The Brits Guide To Moving To Australia

Good news all around, as the Australian Prime Minister has announced that the Commonwealth may be opening its borders as early as November 2021. This means that the country will be welcoming tourists (as to those restrictions, you will have to check with your local authorities as and when the reopening happens), and you can once again start applying for work and residency permits. There are a few things to think about over and above these points, but it doesn’t hurt to revisit a few issues.

There is already a relatively large number of Brits living in Australia, hitting the 1.3 million mark. The country is still a favourite for British ex-pats, lured by a stunning climate, hospitable locals and a thriving economy; there are no two ways about it, we Brits love Australia, and if you’ve been thinking of making the trip down under, here are a few things to think about first.

Image By Alcyon68


Even though it’s been relatively easy for British passport holders to migrate to Australia in the past, changes in Australia’s immigration laws of late have made it a little trickier than usual to get residency there. Indeed, Australias’ immigration system is notoriously tricky to navigate, and they’ve done that on purpose. So before you start packing, the best bit of advice you can get is to get some expert advice first. There are dozens of excellent migration agencies throughout the United Kingdom, so there’s no need to try and figure this out on your own.


It may seem like a no-brainer to you and me, but you have no idea how many families make a move to Australia before even having set foot there, and as a result, an alarming number are back before the first year has passed. Australia is gorgeous and offers a near unparalleled standard of living, especially to rain-weathered Brits, but it’s not for everyone. The heat in some places can be stifling, and if you’re not the type that likes to live with too many regulations that govern your daily life, Australia might not be for you. So get the family to Aussie for an extended holiday first. Rent an apartment or home, not a hotel and live like a local for a few weeks. It may seem like an added expense, but the alternative will cost you much, much more.

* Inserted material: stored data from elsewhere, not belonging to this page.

(* ===== verification/ContextManager.v ===== *)
(** * The context manager ([ngap/manager/context_manager.rs])

    A concurrent map from ids to shared [ContextQueue]s. Its methods are bodies
    of [async fn]s: the accesses to the map and to the reference counts are
    the steps between which other tasks run. Towards its clients a queue is the
    sequential object that [ContextQueueProps] shows it to be: a call applies
    its closure to the context at one moment, and a panic in a closure loses
    the queue. *)

From S2P Require Import Prelude Async SccMap ContextQueue.

(** ** Reference counts ([std::sync::Arc]) *)

(** The values behind the [Arc]s, with their strong counts. *)
Record heap (V : Type) : Type := MkHeap { arcs : gmap nat (nat * V); next_arc : nat }.
Arguments MkHeap {V} _ _.
Arguments arcs {V} _.
Arguments next_arc {V} _.

Section arc.
Context {V : Type}.

Definition arc_new (v : V) (h : heap V) : heap V * nat :=
  (MkHeap (<[next_arc h := (1%nat, v)]> (arcs h)) (S (next_arc h)), next_arc h).

Definition arc_clone (p : nat) (h : heap V) : heap V :=
  MkHeap (alter (fun '(n, v) => (S n, v)) p (arcs h)) (next_arc h).

Definition arc_drop (p : nat) (h : heap V) : heap V :=
  match arcs h !! p with
  | Some (S (S n), v) => MkHeap (<[p := (S n, v)]> (arcs h)) (next_arc h)
  | _ => MkHeap (delete p (arcs h)) (next_arc h)
  end.

Definition arc_strong_count (p : nat) (h : heap V) : nat :=
  match arcs h !! p with Some (n, _) => n | None => 0 end.

(** [Arc::into_inner]: consumes the handle; the last one gets the value. *)
Definition arc_into_inner (p : nat) (h : heap V) : heap V * option V :=
  match arcs h !! p with
  | Some (1%nat, v) => (arc_drop p h, Some v)
  | _ => (arc_drop p h, None)
  end.
End arc.

(** ** A queue as its clients see it *)

Inductive queue_object (T : Type) : Type :=
| QueueOpen (x : T)
| QueueLost (x : T).
Arguments QueueOpen {T} x.
Arguments QueueLost {T} x.

(** The value of a queue nobody else refers to. *)
Definition queue_into_inner {T : Type} (q : queue_object T) : option T :=
  match q with QueueOpen x => Some x | QueueLost _ => None end.

Inductive ContextChangeError : Type :=
| OldIdNotFound
| NewIdAlreadyExists.

Inductive ContextError (ID T : Type) : Type :=
| ContextAlreadyExists (id : ID) (context : T)
| ContextNotFound (id : ID)
| ChangeError (e : ContextChangeError) (old_id new_id : ID).
Arguments ContextAlreadyExists {ID T} id context.
Arguments ContextNotFound {ID T} id.
Arguments ChangeError {ID T} e old_id new_id.

(** [trait Identifiable]. *)
Class Identifiable (T ID : Type) := identify : T -> ID.

Section ContextManager.
Context {T ID M : Type} `{Identifiable T ID} `{SccHashMap ID nat M}.

(** The map holds [Arc]s, that is pointers into the heap of queues. *)
Record manager : Type := MkManager { queues : M; objects : heap (queue_object T) }.

Definition manager_new : manager := MkManager scc_new (MkHeap ∅ 0).

Definition on_queues {X : Type} (f : M -> M * X) (m : manager) : manager * X :=
  (MkManager (f (queues m)).1 (objects m), (f (queues m)).2).

Definition on_objects {X : Type} (f : heap (queue_object T) -> heap (queue_object T) * X)
    (m : manager) : manager * X :=
  (MkManager (queues m) (f (objects m)).1, (f (objects m)).2).

Definition drop_queue (p : nat) (m : manager) : manager :=
  MkManager (queues m) (arc_drop p (objects m)).

Definition clone_queue (p : nat) (m : manager) : manager :=
  MkManager (queues m) (arc_clone p (objects m)).

(** [add_context]. The local [queue] lives until the end of the body; the map
    gets, and gives back on failure, a clone of it. *)
Definition add_context (debug_assertions : bool) (context : T) :
    prog manager (Result unit (ContextError ID T)) :=
  let id := identify context in
  do! queue := access (on_objects (arc_new (QueueOpen context))) in
  do! _ := write_state (clone_queue queue) in
  do! r := access (on_queues (scc_insert id queue)) in
  match r with
  | Ok _ =>
      do! _ := write_state (drop_queue queue) in
      Ret (Ok ())
  | Err (id, clone) =>
      do! n := read_state (fun m => arc_strong_count clone (objects m)) in
      if debug_assertions && negb (n =? 1)%nat then Panic
      else
        do! unwrapped := access (on_objects (arc_into_inner clone)) in
        do! ctx_queue_inner := lift_outcome (unwrap_option unwrapped) in
        do! inner := lift_outcome (unwrap_option (queue_into_inner ctx_queue_inner)) in
        do! _ := write_state (drop_queue queue) in
        Ret (Err (ContextAlreadyExists id inner))
  end.

(** [change_id]. Dropping the result of the second insertion drops the queue. *)
Definition change_id (old_id new_id : ID) : prog manager (Result unit (ContextError ID T)) :=
  do! removed := access (on_queues (scc_remove old_id)) in
  match removed with
  | Some (_, element_queue) =>
      do! r := access (on_queues (scc_insert new_id element_queue)) in
      match r with
      | Ok _ => Ret (Ok ())
      | Err (new_id, element_queue) =>
          do! restored := access (on_queues (scc_insert old_id element_queue)) in
          do! _ :=
            match restored with
            | Ok _ => Ret ()
            | Err (_, element_queue) => write_state (drop_queue element_queue)
            end in
          Ret (Err (ChangeError NewIdAlreadyExists old_id new_id))
      end
  | None => Ret (Err (ChangeError OldIdNotFound old_id new_id))
  end.

(** [contains_context]. *)
Definition contains_context (id : ID) : prog manager bool :=
  read_state (fun m => scc_contains id (queues m)).

(** [schedule_and_wait] on the queue behind [p]: [None] (wait for ever) when the
    queue is lost, [Some None] when the closure panics. *)
Definition call_queue {O : Type} (p : nat) (closure : body T O) (m : manager) :
    option (manager * option O) :=
  match arcs (objects m) !! p with
  | Some (n, QueueOpen x) =>
      let (x, r) := run_body closure x in
      let q := match r with Some _ => QueueOpen x | None => QueueLost x end in
      Some (MkManager (queues m) (MkHeap (<[p := (n, q)]> (arcs (objects m))) (next_arc (objects m))), r)
  | _ => None
  end.

(** [with_context]: the map is only read; the queue is used through a clone. *)
Definition with_context {O : Type} (id : ID) (closure : body T O) :
    prog manager (Result O (ContextError ID T)) :=
  do! element := access (fun m =>
    match scc_read id (queues m) with
    | Some queue => (clone_queue queue m, Some queue)
    | None => (m, None)
    end) in
  match element with
  | Some queue =>
      do! r := Act (call_queue queue closure) Ret in
      do! o := lift_outcome (unwrap_option r) in
      do! _ := write_state (drop_queue queue) in
      Ret (Ok o)
  | None => Ret (Err (ContextNotFound id))
  end.
End ContextManager.

Arguments manager : clear implicits.
(* ===== verification/Tokens.v ===== *)
(** * What the tasks of the AMF know and have in hand

    The ghost tokens of the AMF's tasks, and the invariant of one gNB's UE
    contexts: the table, the reference counts behind it and the ids the tasks
    in the middle of [handle_initial_ue] have taken. *)

From S2P Require Import Prelude Async Ghost Counter Convert SccMap ContextQueue ContextManager ContextManagerProps.
From S2P Require Import Network NgapMessages NgapContext.

(** Those up to [Bound] are knowledge, which may be copied; the others exist
    once per use. *)
Inductive token : Type :=
| Assoc (id : Z)              (** the association is in the network's table *)
| Answered (id : Z)           (** an NG Setup Response went out on it *)
| Shared (sh : nat)           (** the UE table exists *)
| Sent (id : Z) (data : bytes) (** this went out on it, or sending failed *)
| Bound (id : Z) (sh : nat)   (** it is that of the gNB with this UE table *)
| Conn (id : Z) (last : option bytes) (** it has no gNB yet; what was read last, if it is known *)
| Setup (sh : nat)            (** the UE table has no registered gNB *)
| Msg                         (** a message that was read *)
| UeId (sh : nat) (a : Z)     (** an AMF UE id that no context bears yet *)
| Fresh (sh p n : nat) (i : Z) (** [n] handles on a queue not filed yet, for RAN UE id [i] *)
| Handle (sh p : nat)         (** a handle on a queue of the table *)
| Filed (sh : nat) (i : Z)    (** RAN UE id [i] is in the table *)
| Owe (id : Z) (sh : nat) (message : bytes). (** a message that must be settled *)

#[export] Instance token_eq_dec : EqDecision token.
Proof. solve_decision. Defined.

Australia operates a system where highly skilled individuals can apply for a visa without having a job offer. If you fall into that category, you can enter Australia without having a job offer and then use your time there to get a job. This means that your permit isn’t tied to a particular employer giving your a little more freedom to change careers and move around. Still, unless you feature pretty high up on that skills shortage list, you could go through all of the hassles of getting the visa, moving your family to Australia and then not getting employed.  It happens, and the resulting move back home after having relocated your family to another country for upwards of a few months can be financially ruinous. 


Don’t make the mistake that so many Brits make when moving down under, that is to move into a “British suburb”, work for a British company and keep mostly British friends, if you’re going to do that – stay in Britain. Part of the reason you’re moving abroad is to experience a very different kind of life, so take the plunge and live it! Discover your new country, do it like an Australian with a forward fold camper, and hit the road.